WORK TO COMPLETE
Repeat exactly, and only, the lines of the entries below from the one with "Lemma Dist_cUnescape_loop_acc source" through the one with "destruct (nth_error source i) as [c |];", both ends included.

☆ ☆ ☆ ☆ ☆ ☆ ☆

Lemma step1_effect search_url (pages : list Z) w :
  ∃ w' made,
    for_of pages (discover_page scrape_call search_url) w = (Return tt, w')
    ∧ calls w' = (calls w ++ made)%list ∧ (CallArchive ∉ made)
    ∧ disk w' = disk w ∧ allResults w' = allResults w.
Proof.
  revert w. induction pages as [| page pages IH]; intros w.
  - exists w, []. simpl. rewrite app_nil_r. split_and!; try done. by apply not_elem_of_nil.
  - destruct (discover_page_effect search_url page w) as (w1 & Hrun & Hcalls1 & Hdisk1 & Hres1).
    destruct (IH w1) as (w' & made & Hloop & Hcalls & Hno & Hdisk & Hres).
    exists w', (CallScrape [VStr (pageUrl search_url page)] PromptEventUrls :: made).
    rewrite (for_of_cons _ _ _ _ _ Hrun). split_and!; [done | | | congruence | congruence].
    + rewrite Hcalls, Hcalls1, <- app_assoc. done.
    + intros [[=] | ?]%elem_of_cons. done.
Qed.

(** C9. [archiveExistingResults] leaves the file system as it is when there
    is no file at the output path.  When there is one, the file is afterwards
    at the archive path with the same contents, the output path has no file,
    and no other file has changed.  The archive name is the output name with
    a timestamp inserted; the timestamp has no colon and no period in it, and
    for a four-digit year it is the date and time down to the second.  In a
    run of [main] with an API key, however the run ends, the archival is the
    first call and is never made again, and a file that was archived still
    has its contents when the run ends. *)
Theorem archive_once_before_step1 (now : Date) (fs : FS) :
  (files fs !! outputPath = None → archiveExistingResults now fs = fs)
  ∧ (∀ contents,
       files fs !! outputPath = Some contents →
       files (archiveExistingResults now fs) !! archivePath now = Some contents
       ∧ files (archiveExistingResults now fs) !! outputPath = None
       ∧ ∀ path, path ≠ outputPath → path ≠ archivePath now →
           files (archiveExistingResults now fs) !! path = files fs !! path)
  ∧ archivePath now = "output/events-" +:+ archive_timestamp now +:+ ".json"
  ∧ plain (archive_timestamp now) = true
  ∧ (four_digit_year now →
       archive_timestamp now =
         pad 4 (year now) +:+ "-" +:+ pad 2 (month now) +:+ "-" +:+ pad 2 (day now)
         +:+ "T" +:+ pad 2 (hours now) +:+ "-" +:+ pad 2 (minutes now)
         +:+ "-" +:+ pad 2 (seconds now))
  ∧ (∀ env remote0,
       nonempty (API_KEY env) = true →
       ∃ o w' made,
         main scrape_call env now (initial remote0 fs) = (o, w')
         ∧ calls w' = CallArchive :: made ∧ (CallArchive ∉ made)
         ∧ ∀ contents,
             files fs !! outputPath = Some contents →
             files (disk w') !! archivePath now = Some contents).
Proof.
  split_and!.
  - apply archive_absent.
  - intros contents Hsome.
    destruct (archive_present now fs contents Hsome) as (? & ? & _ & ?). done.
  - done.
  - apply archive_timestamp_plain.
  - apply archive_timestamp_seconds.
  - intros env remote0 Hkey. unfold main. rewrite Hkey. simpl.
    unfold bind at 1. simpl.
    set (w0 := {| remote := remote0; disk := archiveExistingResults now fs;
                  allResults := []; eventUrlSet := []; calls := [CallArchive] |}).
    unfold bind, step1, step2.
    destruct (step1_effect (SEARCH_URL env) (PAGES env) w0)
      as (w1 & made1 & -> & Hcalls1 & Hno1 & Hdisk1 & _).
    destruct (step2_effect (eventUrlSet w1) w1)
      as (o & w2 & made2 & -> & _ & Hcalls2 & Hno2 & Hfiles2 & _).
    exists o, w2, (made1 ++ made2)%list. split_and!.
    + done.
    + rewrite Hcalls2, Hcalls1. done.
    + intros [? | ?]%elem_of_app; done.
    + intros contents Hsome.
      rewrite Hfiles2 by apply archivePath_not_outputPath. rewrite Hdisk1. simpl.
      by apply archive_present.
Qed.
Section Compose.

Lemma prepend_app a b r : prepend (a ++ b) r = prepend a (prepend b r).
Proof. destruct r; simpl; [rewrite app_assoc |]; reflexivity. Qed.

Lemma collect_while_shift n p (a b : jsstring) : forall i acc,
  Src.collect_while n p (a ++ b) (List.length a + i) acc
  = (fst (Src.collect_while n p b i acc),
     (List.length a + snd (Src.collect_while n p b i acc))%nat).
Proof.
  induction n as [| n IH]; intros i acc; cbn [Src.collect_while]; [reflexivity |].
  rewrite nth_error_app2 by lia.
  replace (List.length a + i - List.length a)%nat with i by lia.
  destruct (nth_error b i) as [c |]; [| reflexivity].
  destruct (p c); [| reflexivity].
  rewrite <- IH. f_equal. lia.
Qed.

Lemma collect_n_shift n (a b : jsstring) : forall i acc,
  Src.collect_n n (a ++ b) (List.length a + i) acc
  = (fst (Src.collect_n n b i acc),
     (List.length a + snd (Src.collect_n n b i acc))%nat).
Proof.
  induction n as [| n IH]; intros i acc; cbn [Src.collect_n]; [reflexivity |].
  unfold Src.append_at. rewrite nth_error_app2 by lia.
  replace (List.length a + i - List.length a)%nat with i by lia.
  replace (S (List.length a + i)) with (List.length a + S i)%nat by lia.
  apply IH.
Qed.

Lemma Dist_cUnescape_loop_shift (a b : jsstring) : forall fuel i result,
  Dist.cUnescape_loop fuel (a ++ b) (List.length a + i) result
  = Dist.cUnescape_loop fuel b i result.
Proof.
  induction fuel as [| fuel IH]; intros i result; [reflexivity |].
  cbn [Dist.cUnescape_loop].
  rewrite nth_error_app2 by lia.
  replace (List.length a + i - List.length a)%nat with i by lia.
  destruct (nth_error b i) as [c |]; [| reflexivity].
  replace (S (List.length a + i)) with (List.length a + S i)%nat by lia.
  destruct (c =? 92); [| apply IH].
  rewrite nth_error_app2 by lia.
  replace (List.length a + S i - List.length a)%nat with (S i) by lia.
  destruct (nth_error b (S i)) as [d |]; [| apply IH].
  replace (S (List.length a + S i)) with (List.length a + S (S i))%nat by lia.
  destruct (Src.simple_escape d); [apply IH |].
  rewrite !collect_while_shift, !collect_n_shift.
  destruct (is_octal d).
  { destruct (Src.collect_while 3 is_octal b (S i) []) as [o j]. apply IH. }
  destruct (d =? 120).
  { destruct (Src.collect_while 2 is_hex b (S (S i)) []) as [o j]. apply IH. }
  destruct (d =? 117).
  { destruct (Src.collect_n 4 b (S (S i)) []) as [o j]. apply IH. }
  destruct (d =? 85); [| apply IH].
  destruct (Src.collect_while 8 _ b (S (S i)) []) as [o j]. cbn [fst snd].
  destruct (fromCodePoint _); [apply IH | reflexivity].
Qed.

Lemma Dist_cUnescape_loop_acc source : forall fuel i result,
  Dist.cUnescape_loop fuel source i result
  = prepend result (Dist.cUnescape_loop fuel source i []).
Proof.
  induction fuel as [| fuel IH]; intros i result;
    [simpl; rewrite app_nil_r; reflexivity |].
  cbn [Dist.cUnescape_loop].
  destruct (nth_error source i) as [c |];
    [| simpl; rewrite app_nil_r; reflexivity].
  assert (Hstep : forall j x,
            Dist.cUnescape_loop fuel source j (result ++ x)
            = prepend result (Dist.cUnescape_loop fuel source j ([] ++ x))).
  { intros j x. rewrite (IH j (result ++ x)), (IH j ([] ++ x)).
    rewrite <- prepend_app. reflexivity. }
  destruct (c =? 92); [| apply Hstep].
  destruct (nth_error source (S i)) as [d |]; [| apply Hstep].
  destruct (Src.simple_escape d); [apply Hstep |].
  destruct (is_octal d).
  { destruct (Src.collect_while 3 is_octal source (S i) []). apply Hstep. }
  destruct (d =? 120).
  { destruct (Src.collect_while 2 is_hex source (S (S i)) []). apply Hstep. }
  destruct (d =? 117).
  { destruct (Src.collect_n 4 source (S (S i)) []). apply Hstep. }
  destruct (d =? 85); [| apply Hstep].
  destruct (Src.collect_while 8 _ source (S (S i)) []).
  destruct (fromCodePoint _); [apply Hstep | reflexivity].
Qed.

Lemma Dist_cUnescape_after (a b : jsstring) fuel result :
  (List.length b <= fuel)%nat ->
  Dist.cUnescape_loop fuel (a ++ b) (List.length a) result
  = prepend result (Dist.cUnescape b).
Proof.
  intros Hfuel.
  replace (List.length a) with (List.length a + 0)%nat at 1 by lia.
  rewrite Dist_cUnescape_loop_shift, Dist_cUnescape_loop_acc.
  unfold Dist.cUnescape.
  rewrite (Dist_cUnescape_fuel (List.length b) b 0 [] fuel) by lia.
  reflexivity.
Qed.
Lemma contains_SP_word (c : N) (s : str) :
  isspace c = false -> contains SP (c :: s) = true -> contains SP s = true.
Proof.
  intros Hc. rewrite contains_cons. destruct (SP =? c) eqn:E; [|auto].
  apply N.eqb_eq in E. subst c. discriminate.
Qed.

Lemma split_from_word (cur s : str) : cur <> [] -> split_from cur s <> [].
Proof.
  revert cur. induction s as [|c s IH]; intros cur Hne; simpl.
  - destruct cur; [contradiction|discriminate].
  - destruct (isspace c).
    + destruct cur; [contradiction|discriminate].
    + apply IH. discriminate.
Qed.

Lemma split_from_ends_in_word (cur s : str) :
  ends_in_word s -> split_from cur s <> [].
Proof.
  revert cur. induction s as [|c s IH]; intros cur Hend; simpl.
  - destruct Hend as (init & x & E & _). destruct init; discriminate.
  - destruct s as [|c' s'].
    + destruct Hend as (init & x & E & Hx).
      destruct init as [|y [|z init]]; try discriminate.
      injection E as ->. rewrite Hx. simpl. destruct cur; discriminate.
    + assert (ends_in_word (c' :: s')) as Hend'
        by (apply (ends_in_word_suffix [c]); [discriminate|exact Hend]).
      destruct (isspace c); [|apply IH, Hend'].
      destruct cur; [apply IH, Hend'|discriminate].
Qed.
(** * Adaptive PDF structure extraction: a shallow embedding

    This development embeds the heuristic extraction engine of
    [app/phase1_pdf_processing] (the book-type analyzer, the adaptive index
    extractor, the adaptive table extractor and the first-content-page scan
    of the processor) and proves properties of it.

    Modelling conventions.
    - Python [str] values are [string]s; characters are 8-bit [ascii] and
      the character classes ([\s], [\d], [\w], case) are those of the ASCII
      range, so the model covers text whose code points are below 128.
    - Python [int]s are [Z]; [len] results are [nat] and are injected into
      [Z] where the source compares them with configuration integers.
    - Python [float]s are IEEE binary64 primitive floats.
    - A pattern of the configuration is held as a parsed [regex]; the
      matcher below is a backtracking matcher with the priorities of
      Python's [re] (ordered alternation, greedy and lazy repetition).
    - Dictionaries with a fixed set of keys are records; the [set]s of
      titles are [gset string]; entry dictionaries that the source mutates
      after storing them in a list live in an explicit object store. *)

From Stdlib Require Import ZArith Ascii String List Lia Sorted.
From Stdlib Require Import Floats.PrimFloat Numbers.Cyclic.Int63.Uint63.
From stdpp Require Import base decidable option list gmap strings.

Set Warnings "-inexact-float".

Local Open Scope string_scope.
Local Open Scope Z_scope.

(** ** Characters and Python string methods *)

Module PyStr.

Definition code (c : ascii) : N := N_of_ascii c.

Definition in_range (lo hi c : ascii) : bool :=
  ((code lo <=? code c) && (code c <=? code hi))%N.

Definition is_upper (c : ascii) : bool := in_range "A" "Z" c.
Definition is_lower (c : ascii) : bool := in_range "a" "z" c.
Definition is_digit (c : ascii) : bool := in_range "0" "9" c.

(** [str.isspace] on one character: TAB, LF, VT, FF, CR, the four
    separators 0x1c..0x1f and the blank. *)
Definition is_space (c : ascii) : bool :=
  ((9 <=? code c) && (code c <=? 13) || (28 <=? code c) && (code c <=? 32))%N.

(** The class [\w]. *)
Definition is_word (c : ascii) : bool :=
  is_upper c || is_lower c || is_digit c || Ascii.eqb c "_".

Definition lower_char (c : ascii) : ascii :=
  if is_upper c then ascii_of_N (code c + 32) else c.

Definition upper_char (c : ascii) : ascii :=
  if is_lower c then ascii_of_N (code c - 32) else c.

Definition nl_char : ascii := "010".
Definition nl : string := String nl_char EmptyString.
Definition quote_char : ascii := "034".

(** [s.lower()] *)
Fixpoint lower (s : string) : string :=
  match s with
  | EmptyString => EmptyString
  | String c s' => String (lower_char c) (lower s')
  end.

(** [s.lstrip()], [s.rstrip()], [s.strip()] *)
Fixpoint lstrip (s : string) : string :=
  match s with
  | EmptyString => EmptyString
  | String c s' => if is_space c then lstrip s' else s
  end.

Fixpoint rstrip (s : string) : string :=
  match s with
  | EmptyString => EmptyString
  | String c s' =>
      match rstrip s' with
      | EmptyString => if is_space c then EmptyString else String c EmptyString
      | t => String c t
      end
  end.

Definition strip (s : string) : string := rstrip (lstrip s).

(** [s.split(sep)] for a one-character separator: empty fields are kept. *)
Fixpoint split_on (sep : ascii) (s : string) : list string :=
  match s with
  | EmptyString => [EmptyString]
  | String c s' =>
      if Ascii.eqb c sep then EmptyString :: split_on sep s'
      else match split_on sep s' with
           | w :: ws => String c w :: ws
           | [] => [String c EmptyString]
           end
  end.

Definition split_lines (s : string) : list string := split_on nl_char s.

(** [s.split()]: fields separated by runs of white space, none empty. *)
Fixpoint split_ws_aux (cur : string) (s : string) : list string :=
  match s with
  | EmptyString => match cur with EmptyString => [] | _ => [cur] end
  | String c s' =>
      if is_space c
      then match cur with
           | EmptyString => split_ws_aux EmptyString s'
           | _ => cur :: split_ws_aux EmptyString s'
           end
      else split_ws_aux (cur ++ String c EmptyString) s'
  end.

☆ ☆ ☆ ☆ ☆ ☆ ☆

SOLUTION FOR THIS EXERCISE
Lemma Dist_cUnescape_loop_acc source : forall fuel i result,
  Dist.cUnescape_loop fuel source i result
  = prepend result (Dist.cUnescape_loop fuel source i []).
Proof.
  induction fuel as [| fuel IH]; intros i result;
    [simpl; rewrite app_nil_r; reflexivity |].
  cbn [Dist.cUnescape_loop].
  destruct (nth_error source i) as [c |];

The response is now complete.